3月定例石垣市議会(知念辰憲議長)は29日、最終本会議を開き、新庁舎建設事業費39億852万円を2018年度一般会計予算から削除する修正案を野党の賛成多数で可決した。野党側は現段階で総額77億円と多額に上っている建設費の見直しか設計のやり直しを求めている。中山義隆石垣市長は取材に対し、臨時議会を招集して再提案する意向を示したが、理解を得られる見通しは立っておらず、難しい対応を迫られる。一方、西海区水産研究所購入費5億1000万円は予備費に組み替える修正案が全会一致で可決された。
市長選後の議会勢力は、採決に加わらない議長を除き11対10の野党多数に変化。ただ、これまで中山市長への職務強要事件で逮捕・起訴された伊良皆高信氏が関係者への接触禁止で出席できなかっため、10対10の同数となっていたが、一部解除を受けこの日から出席、野党が過半数を確保した。

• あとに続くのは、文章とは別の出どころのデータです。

Lemma moved_account i a : accounts !! i = Some a -> accounts' !! Z.to_nat (move (Z.of_nat i)) = Some a.
Proof.
  assert (Hc := cut_le). assert (Hl := keys'_length). rewrite lookup_app_Some, length_statics. intros [H|[Hi H]].
  - rewrite lookup_statics in H. destruct (keys !! i) as [k|] eqn:E; [|done]. cbn in H. injection H as <-.
    assert (Hlt := lookup_lt_Some _ _ _ E). assert (Hk := lookup_moved i k E).
    rewrite lookup_app_l by (rewrite length_statics; by eapply lookup_lt_Some).
    rewrite lookup_statics, Hk. cbn [fmap option_fmap option_map static_account]. unfold remap, len_of in *. rewrite Hl.
    rewrite (proj2 (Z.ltb_lt (Z.of_nat i) (Z.of_nat (length keys)))) by lia.
    destruct (Z.ltb_spec (Z.of_nat i) (Z.of_nat (length keys) - readonlyUnsigned)); do 2 f_equal; split_ltb; first [done | lia].
  - assert (Hst : length (statics (signers, readonlySigned, readonlyUnsigned + len_of R) keys') = (length keys + length W + length R)%nat)
      by (by rewrite length_statics).
    assert (Hm : move (Z.of_nat i) = Z.of_nat i + len_of W + len_of R) by (unfold remap, len_of in *; split_ltb; lia).
    rewrite Hm, lookup_app_r, Hst by (rewrite Hst; unfold len_of; lia). rewrite <- H. f_equal. unfold len_of. lia.
Qed.

Lemma added_at i k : keys' !! i = Some k -> (cut <= i)%nat -> (i < cut + length W)%nat \/ (length keys + length W <= i)%nat ->
  accounts' !! i = Some (mkAccount k false (bool_decide (i < cut + length W)%nat)).
Proof.
  assert (Hc := cut_le). assert (Hl := keys'_length). intros Hi H1 H2. assert (Hlt := lookup_lt_Some _ _ _ Hi).
  rewrite lookup_app_l by (by rewrite length_statics). rewrite lookup_statics, Hi. cbn [fmap option_fmap option_map static_account].
  unfold len_of in *. rewrite Hl. do 2 f_equal; [|case_bool_decide]; split_ltb; first [done | lia].
Qed.

(** The added accounts never sign; the writable ones are writable. *)
Lemma added_writable k : k ∈ W -> exists i, accounts' !! i = Some (mkAccount k false true).
Proof.
  assert (Hc := cut_le). intros [j Hj]%list_elem_of_lookup. assert (Hlt := lookup_lt_Some _ _ _ Hj). exists (cut + j)%nat.
  rewrite (added_at _ k); [by rewrite bool_decide_eq_true_2 by lia| |lia|lia].
  rewrite lookup_app_r, length_take by (rewrite length_take; lia). rewrite lookup_app_l by lia. rewrite <- Hj. f_equal. lia.
Qed.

18年度一般会計予算案の採決では、友寄永三氏が「購入後の具体的な計画がなく、十分な説明もない」として、新庁舎建設費を残し水産研究所購入費のみを予備費に組み替える修正案を提出、全会一致で可決された。この後、新庁舎建設費を削除する修正案が11対10の野党多数で可決された。
これに先立つ、委員会報告で総務財政委員会(平良秀之委員長)は新庁舎建設費を賛成多数で削除した理由について「膨大な予算と維持管理を考慮すると、今後、多額の市民負担が生じる」と説明した。
討論で友寄氏は「新庁舎特別委員会に委員として参加してきたが、これを否決するような大きな問題はなかった。市民の意見を聴き、公民館を何カ所も回り、時間をかけて進めてきた。緊急防災減災事業債の活用で70%の補助(交付税措置)もある。1・5倍の耐震強度の建物は100年持つ。高いものではない。市民アンケートでもランドマーク的なものがほしいという意見が多くあった。これに応える立派な設計だ」と反対した。賛成討論はなかった。
中山市長は閉会のあいさつで「新庁舎建設事業費が削除されたことから今後の事業計画に大きな懸念が生じる」と述べた。
建設費の削除を受け、一般会計の総額は304億5600万円から265億4747円に減額された。